▶ Entries shown:
Inductive ApplyReport :=
  | ReportReached (applied_index : N)
  | ReportStalled (applied_index : N) (reason : string).
Definition report_index (r : ApplyReport) : N := match r with ReportReached i | ReportStalled i _ => i end.
Definition is_stalled (r : ApplyReport) : bool := match r with ReportStalled _ _ => true | _ => false end.

Record ApplyStall := mkApplyStall { ast_applied_index : N; ast_reason : string }.

Record AppliedState := mkAppliedState {
  as_applied_index : N;
  as_batches : N;
  as_tasks : N;
  as_cancelled : bool;
  as_stall : option ApplyStall;
  as_over_reports : N
}.
#[export] Instance eta_AppliedState : Settable AppliedState :=
  fun s => mkAppliedState (as_applied_index s) (as_batches s) (as_tasks s) (as_cancelled s) (as_stall s) (as_over_reports s).
Definition applied_state_default : AppliedState := mkAppliedState 0 0 0 false None 0.

Record GroupApplyProgress := mkGroupApplyProgress {
  gap_applied_index : N; gap_batches_applied : N; gap_tasks_applied : N; gap_over_reported_applies : N }.
Definition progress (s : AppliedState) : GroupApplyProgress :=
  mkGroupApplyProgress (as_applied_index s) (as_batches s) (as_tasks s) (as_over_reports s).

(** What a report does to the record, with its lock held. *)
Definition record_report (count ceiling : N) (report : ApplyReport) (s : AppliedState) : AppliedState :=
  let reported := report_index report in
  let reached := N.min reported ceiling in
  let s := if (ceiling <? reported)%N then s <| as_over_reports ::= (fun n => n +s 1) |> else s in
  let s := if (as_applied_index s <? reached)%N then s <| as_applied_index := reached |> else s in
  let s := s <| as_batches ::= (fun n => n + 1)%N |> <| as_tasks ::= (fun n => n + count)%N |> in
  match report with
  | ReportStalled applied_index reason => s <| as_stall := Some (mkApplyStall (N.min applied_index ceiling) reason) |>
  | ReportReached _ => s
  end.

(** What happened to a group: the batches with their reports, and the resumes. *)
Inductive ApplyEvent := EBatch (tasks : list ApplyTask) (report : ApplyReport) | EResume.

Section applier.
Context (handler : list ApplyEvent -> list ApplyTask -> ApplyReport) (apply_max_batch_count : nat).

Record GroupApplier := mkGroupApplier { gr_applied : AppliedState; gr_events : list ApplyEvent }.

Definition apply_batch (tasks : list ApplyTask) (g : GroupApplier) : bool * GroupApplier :=
  let count := N.of_nat (length tasks) in
  let ceiling := matrixraft_apply_batch_ceiling tasks in
  let report := handler (gr_events g) tasks in
  (is_stalled report,
   mkGroupApplier (record_report count ceiling report (gr_applied g)) (gr_events g ++ [EBatch tasks report])).

(** The loop over bounded batches. *)
Fixpoint batch_loop (fuel : nat) (remaining : list ApplyTask) (g : GroupApplier) : GroupApplier :=
  match fuel with
  | O => g
  | S fuel =>
      let batch_limit := Nat.max apply_max_batch_count 1 in
      let batch := take batch_limit remaining in
      if bool_decide (length batch = 0%nat) then g
      else let '(stalled, g) := apply_batch batch g in
           if stalled : bool then g else batch_loop fuel (drop batch_limit remaining) g
  end.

▶ What the task requires:
Your task is to transcribe the listing in full, so that each line reads exactly as before.

▶ Answer section:
Inductive ApplyReport :=
  | ReportReached (applied_index : N)
  | ReportStalled (applied_index : N) (reason : string).
Definition report_index (r : ApplyReport) : N := match r with ReportReached i | ReportStalled i _ => i end.
Definition is_stalled (r : ApplyReport) : bool := match r with ReportStalled _ _ => true | _ => false end.

Record ApplyStall := mkApplyStall { ast_applied_index : N; ast_reason : string }.

Record AppliedState := mkAppliedState {
  as_applied_index : N;
  as_batches : N;
  as_tasks : N;
  as_cancelled : bool;
  as_stall : option ApplyStall;
  as_over_reports : N
}.
#[export] Instance eta_AppliedState : Settable AppliedState :=
  fun s => mkAppliedState (as_applied_index s) (as_batches s) (as_tasks s) (as_cancelled s) (as_stall s) (as_over_reports s).
Definition applied_state_default : AppliedState := mkAppliedState 0 0 0 false None 0.

Record GroupApplyProgress := mkGroupApplyProgress {
  gap_applied_index : N; gap_batches_applied : N; gap_tasks_applied : N; gap_over_reported_applies : N }.
Definition progress (s : AppliedState) : GroupApplyProgress :=
  mkGroupApplyProgress (as_applied_index s) (as_batches s) (as_tasks s) (as_over_reports s).

(** What a report does to the record, with its lock held. *)
Definition record_report (count ceiling : N) (report : ApplyReport) (s : AppliedState) : AppliedState :=
  let reported := report_index report in
  let reached := N.min reported ceiling in
  let s := if (ceiling <? reported)%N then s <| as_over_reports ::= (fun n => n +s 1) |> else s in
  let s := if (as_applied_index s <? reached)%N then s <| as_applied_index := reached |> else s in
  let s := s <| as_batches ::= (fun n => n + 1)%N |> <| as_tasks ::= (fun n => n + count)%N |> in
  match report with
  | ReportStalled applied_index reason => s <| as_stall := Some (mkApplyStall (N.min applied_index ceiling) reason) |>
  | ReportReached _ => s
  end.

(** What happened to a group: the batches with their reports, and the resumes. *)
Inductive ApplyEvent := EBatch (tasks : list ApplyTask) (report : ApplyReport) | EResume.

Section applier.
Context (handler : list ApplyEvent -> list ApplyTask -> ApplyReport) (apply_max_batch_count : nat).

Record GroupApplier := mkGroupApplier { gr_applied : AppliedState; gr_events : list ApplyEvent }.

Definition apply_batch (tasks : list ApplyTask) (g : GroupApplier) : bool * GroupApplier :=
  let count := N.of_nat (length tasks) in
  let ceiling := matrixraft_apply_batch_ceiling tasks in
  let report := handler (gr_events g) tasks in
  (is_stalled report,
   mkGroupApplier (record_report count ceiling report (gr_applied g)) (gr_events g ++ [EBatch tasks report])).

(** The loop over bounded batches. *)
Fixpoint batch_loop (fuel : nat) (remaining : list ApplyTask) (g : GroupApplier) : GroupApplier :=
  match fuel with
  | O => g
  | S fuel =>
      let batch_limit := Nat.max apply_max_batch_count 1 in
      let batch := take batch_limit remaining in
      if bool_decide (length batch = 0%nat) then g
      else let '(stalled, g) := apply_batch batch g in
           if stalled : bool then g else batch_loop fuel (drop batch_limit remaining) g
  end.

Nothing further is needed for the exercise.